From Conversational Interfaces to Autonomous AI Agents
Enterprises are rapidly moving past simple conversational assistants toward autonomous AI agents that can orchestrate multi-step work. Rather than answering a single query in a chat window, agentic AI platforms now coordinate simulations, data preparation, and decision flows across entire enterprise workflows. This shift is reshaping enterprise workflow automation: AI no longer lives as a thin layer on top of existing tools, but as the logic that routes tasks, validates inputs, and optimizes resources. These autonomous AI agents can chain together actions—such as retrieving data, running models, verifying outputs, and generating reports—without constant human prompting. Human experts remain in the loop as supervisors and reviewers, while the agents handle repetitive, rules-driven steps at scale. The result is a new class of GenAI process automation that aims to eliminate bottlenecks caused by manual configuration, siloed data, and fragile integration scripts that break whenever systems or formats change.
Rescale’s Agentic Digital Engineering: Automating the R&D Lifecycle
Rescale is bringing agentic capabilities directly into digital engineering, targeting organizations in sectors such as aerospace, automotive, energy, life sciences, defense, semiconductor, and manufacturing. Its simulation-native AI agents automate critical steps across the product development lifecycle, from input validation and troubleshooting to report generation and hardware selection. These agents sit inside a unified environment that combines AI physics, simulation, and compute optimization, giving R&D teams a consistent path to AI-first product development. By turning simulation data into production-ready surrogate models, Rescale enables engineers to complement traditional solvers with near real-time AI predictions trained on their own datasets. That allows them to explore far larger design spaces, evaluating thousands of potential configurations rather than a handful of manual studies. Customers using these capabilities report dramatic improvements, including up to a 1,000x increase in simulation speed and a 90% reduction in full-stack simulation costs, while also reducing errors and wasted compute.
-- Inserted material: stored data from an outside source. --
(** The clients of the tests: [mockError] and [mockError2] set, or a
    result wrangler. *)
Definition failing (e1 : option error) (e2 : option error) : testRPCClient :=
  {| mockError := e1; capturedMethod := ""; capturedArgs := [];
     mockError2 := e2; capturedMethod2 := ""; capturedArgs2 := [];
     resultWrangler := None |}.

Definition returning (retVal : string) : testRPCClient :=
  {| mockError := None; capturedMethod := ""; capturedArgs := [];
     mockError2 := None; capturedMethod2 := ""; capturedArgs2 := [];
     resultWrangler := Some retVal |}.

(** The payloads of TestCallMethodRevert, TestCallMethodRevertBadStrLen
    and TestCallMethodRevertBadBytes. *)
Definition revertPayload : string :=
  "0x08c379a0000000000000000000000000000000000000000000000000000000000000002000000000000000000000000000000000000000000000000000000000000000114d75707065747279206465746563746564000000000000000000000000000000".

Definition revertPayloadBadStrLen : string :=
  "0x08c379a0000000000000000000000000000000000000000000000000000000000000002000000000000000000000000000000000000000000000000000000000011111114d75707065747279206465746563746564000000000000000000000000000000".

Definition revertPayloadBadBytes : string :=
  "0x08c379a0000000000000000000000000000000000000000000000000000000000000002000000000000000000000000000000000000000000000000000000000000002!!!!".


End scenarios.

(* ===================================================================== *)
(** * Part II: properties                                                 *)
(* ===================================================================== *)

(** ** The in-flight limiter *)

Module webhooksdirect_props.
Import webhooksdirect scenarios.

(** A configuration that passed validation has a positive cap. *)
Lemma validate_MaxInFlight_pos c c' :
  validateWebhooksDirectConf c = (c', None) -> 0 < MaxInFlight c'.
Proof.
  unfold validateWebhooksDirectConf.
  destruct (String.eqb (RPC_URL c) ""); [discriminate|].
  destruct (MaxTXWaitTime c <? 10); cbn [MaxInFlight];
    destruct (MaxInFlight c <=? 0) eqn:E; intros [= <-]; cbn; lia.
Qed.

Section Bridge.
Variable Msg : Type.
Variable unmarshalHeaders : Msg -> option CommonHeaders.
Variable ReplyMsg : Type.

Abbreviation bridge := (webhooksDirect Msg ReplyMsg).
Abbreviation send := (sendWebhookMsg Msg unmarshalHeaders ReplyMsg).
Abbreviation reply := (Reply Msg ReplyMsg).
Abbreviation exec := (run Msg unmarshalHeaders ReplyMsg).
Abbreviation fresh := (newWebhooksDirect Msg ReplyMsg).

(** The three ways [sendWebhookMsg] ends. *)
Lemma send_cases (w : bridge) now k i m a :
  (MaxInFlight (conf w) <= numInFlight w
   /\ send w now k i m a = (w, ("", 429, Some (Errorf WebhooksDirectTooManyInflight []))))
  \/ (numInFlight w < MaxInFlight (conf w)
      /\ unmarshalHeaders m = None
      /\ send w now k i m a = (w, ("", 400, Some (Errorf WebhooksDirectBadHeaders []))))
  \/ (numInFlight w < MaxInFlight (conf w)
      /\ exists ctx, msgID ctx = i
         /\ conf (fst (send w now k i m a)) = conf w
         /\ inFlight (fst (send w now k i m a)) = <[i := ctx]> (inFlight w)
         /\ snd (send w now k i m a) = ("", 200, None)).
Proof.
  unfold sendWebhookMsg, numInFlight.
  destruct (MaxInFlight (conf w) <=? Z.of_nat (size (inFlight w))) eqn:E.
  - left. split; [lia | reflexivity].
  - right. destruct (unmarshalHeaders m) as [h|].
    + right. split; [lia|]. eexists. cbn. repeat split; reflexivity.
    + left. split; [lia|]. split; reflexivity.
Qed.

Lemma send_conf (w : bridge) now k i m a :
  conf (fst (send w now k i m a)) = conf w.
Proof.
  destruct (send_cases w now k i m a) as [[_ ->]|[(_ & _ & ->)|(_ & ctx & _ & H & _)]];
    auto.
Qed.

Lemma size_insert_le (M : gmap string (msgContext Msg)) i x :
  (size (<[i := x]> M) <= S (size M))%nat.
Proof. rewrite map_size_insert. destruct (M !! i); simpl; lia. Qed.

Lemma size_delete_le (M : gmap string (msgContext Msg)) i :
  (size (delete i M) <= size M)%nat.
Proof. rewrite map_size_delete. destruct (M !! i); simpl; lia. Qed.

(** A dispatch keeps the bound: the size is read and the entry written
    in the same critical section. *)
Lemma send_bounded (w : bridge) now k i m a :
  numInFlight w <= MaxInFlight (conf w) ->
  numInFlight (fst (send w now k i m a)) <= MaxInFlight (conf w).
Proof.
  intros Hb.
  destruct (send_cases w now k i m a)
    as [[_ ->]|[(_ & _ & ->)|(Hlt & ctx & _ & _ & Hin & _)]]; auto.
  unfold numInFlight in *. rewrite Hin.
  pose proof (size_insert_le (inFlight w) i ctx). lia.
Qed.

Lemma reply_bounded (w : bridge) t r :
  numInFlight w <= MaxInFlight (conf w) ->
  numInFlight (reply t r w) <= MaxInFlight (conf (reply t r w)).
Proof.
  unfold numInFlight. cbn. intros Hb.
  pose proof (size_delete_le (inFlight w) (msgID t)). lia.
Qed.

Lemma step_bounded (w : bridge) o :
  numInFlight w <= MaxInFlight (conf w) ->
  numInFlight (step Msg unmarshalHeaders ReplyMsg w o)
  <= MaxInFlight (conf (step Msg unmarshalHeaders ReplyMsg w o))
  /\ conf (step Msg unmarshalHeaders ReplyMsg w o) = conf w.
Proof.
  intros Hb. destruct o as [now k i m a | t r]; cbn [step].
  - rewrite send_conf. split; [by apply send_bounded | done].
  - split; [by apply reply_bounded | done].
Qed.

Lemma run_bounded ops (w : bridge) :
  numInFlight w <= MaxInFlight (conf w) ->
  numInFlight (exec ops w) <= MaxInFlight (conf (exec ops w))
  /\ conf (exec ops w) = conf w.
Proof.
  revert w. induction ops as [|o ops IH]; intros w Hb; [done|].
  destruct (step_bounded w o Hb) as [Hb' Hc].
  destruct (IH _ Hb') as [H1 H2].
  change (exec (o :: ops) w)
    with (exec ops (step Msg unmarshalHeaders ReplyMsg w o)).
  split; [exact H1 | by rewrite H2].
Qed.

(** C1.  After [validateWebhooksDirectConf] has accepted the
    configuration, whatever dispatches and replies a bridge goes
    through, in any order, the in-flight map holds at most [MaxInFlight]
    entries each time the mutex is taken.  In every such state: a
    dispatch that finds the map at the cap answers 429 with "Too many
    messages currently in flight" and changes nothing; a 429 is only
    answered when the map was at the cap; an entry is inserted, under
    the message ID, exactly by a dispatch that is accepted with 200; and
    [Reply] deletes the entry of its message ID. *)
Theorem inFlight_bounded_by_MaxInFlight :
  forall c c', validateWebhooksDirectConf c = (c', None) ->
  forall ops, let w := exec ops (fresh c') in
    numInFlight w <= MaxInFlight c'
    /\ conf w = c'
    /\ (forall now k i m a,
          MaxInFlight c' <= numInFlight w ->
          send w now k i m a
          = (w, ("", 429, Some (Errorf WebhooksDirectTooManyInflight []))))
    /\ template WebhooksDirectTooManyInflight
       = Some "Too many messages currently in flight"
    /\ (forall now k i m a,
          status_of (send w now k i m a) = 429 ->
          MaxInFlight c' <= numInFlight w)
    /\ (forall now k i m a,
          (status_of (send w now k i m a) = 200
           /\ exists ctx, msgID ctx = i
              /\ inFlight (fst (send w now k i m a)) = <[i := ctx]> (inFlight w))
          \/ (status_of (send w now k i m a) <> 200
              /\ fst (send w now k i m a) = w))
    /\ (forall t r, inFlight (reply t r w) = delete (msgID t) (inFlight w)).
Proof.
  intros c c' Hv ops w.
  pose proof (validate_MaxInFlight_pos c c' Hv) as Hpos.
  assert (Hinit : numInFlight (fresh c') <= MaxInFlight (conf (fresh c'))).
  { unfold numInFlight. cbn. rewrite map_size_empty. lia. }
  destruct (run_bounded ops _ Hinit) as [Hb Hc]. fold w in Hb, Hc.
  cbn in Hc. rewrite Hc in Hb.
  split; [exact Hb|]. split; [exact Hc|].
  split.
  { intros now k i m a Hfull.
    destruct (send_cases w now k i m a)
      as [[_ ->]|[(Hlt & _)|(Hlt & _)]]; [done| |]; rewrite Hc in Hlt; lia. }
  split; [reflexivity|].
  split.
  { intros now k i m a.
    destruct (send_cases w now k i m a)
      as [[Hfull _]|[(_ & _ & ->)|(_ & ctx & _ & _ & _ & Hr)]].
    - intros _. by rewrite <- Hc.
    - discriminate.
    - unfold status_of. rewrite Hr. discriminate. }
  split.
  { intros now k i m a.
    destruct (send_cases w now k i m a)
      as [[_ ->]|[(_ & _ & ->)|(_ & ctx & Hid & _ & Hin & Hr)]].
    - right. by split.
    - right. by split.
    - left. split; [unfold status_of; by rewrite Hr|]. by exists ctx. }
  reflexivity.
Qed.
Fisent BizAI Studio: Self-Service GenAI Process Automation for Business Teams
While engineering teams focus on simulations, business users are turning to agentic AI platforms to automate knowledge-heavy processes. Fisent Technologies’ BizAI Studio is a self-service portal that operationalizes its Applied GenAI Process Automation offering. Instead of relying on technical teams to wire APIs, enterprise users can design, test, and manage AI-driven workflows through a low-code interface. A Design Agent generates multi-action workflows from a single natural language prompt in under 30 seconds, allowing non-specialists to express goals while the system builds the underlying logic. The platform’s Agentic Actions—such as Classify, Split, Extract, Verify, Analyze, and Tabulate—are designed to model how people reason about unstructured, multi-modal content. Full lifecycle support adds review gates, versioning, and traceability so teams can iterate safely from prototype to production. This approach puts GenAI process automation directly in the hands of operations, compliance, and knowledge workers who understand their own workflows best.

Corvic AI’s Agentic Data Engine: From Fractured Evidence to Structured Intelligence
For many enterprises, the hardest part of deploying autonomous AI agents is not the model itself but the data chaos beneath it. Corvic AI addresses this with an agentic data engineering engine at the core of its Intelligence Composition Platform. Its latest Corvic V3 release shifts the platform to general availability and introduces new individual plans to expand access across operations teams. The system tackles the “fractured evidence” problem: operational data scattered across P&IDs, PDF specifications, sensor logs, invoices, audit checklists, and equipment schematics. Instead of forcing teams to standardize everything into rigid schemas, Corvic composes intelligence directly across multimodal data as it exists. Advances in multimodal retrieval, adaptive orchestration, and workflow composition help enterprises move from AI experimentation to measurable outcomes in days, not months. Deployed with customers such as Bosch, Merck, and Creative Labs, the platform underpins use cases like building queryable asset knowledge graphs and reconciling complex operational records.

Democratizing Agentic AI Across Engineering, Data, and Business Workflows
Taken together, these offerings show how agentic AI platforms are becoming foundational infrastructure for enterprise workflow automation. In engineering, simulation-native agents and AI physics accelerate product development while optimizing compute usage. In operations and data, agentic data engines turn fragmented, multimodal evidence into structured intelligence that autonomous AI agents can act on reliably. In business functions, self-service portals and low-code tools let domain experts build and refine GenAI process automation without waiting for scarce developer resources. General availability across cloud marketplaces and the introduction of individual plans further democratize access, making it easier for teams of all sizes to experiment and scale successful use cases. Early adoption is clustering around digital engineering, process automation, and data composition, but the architectural pattern is the same: autonomous AI agents orchestrating multi-step workflows, with humans guiding strategy and governance rather than performing every operational task by hand.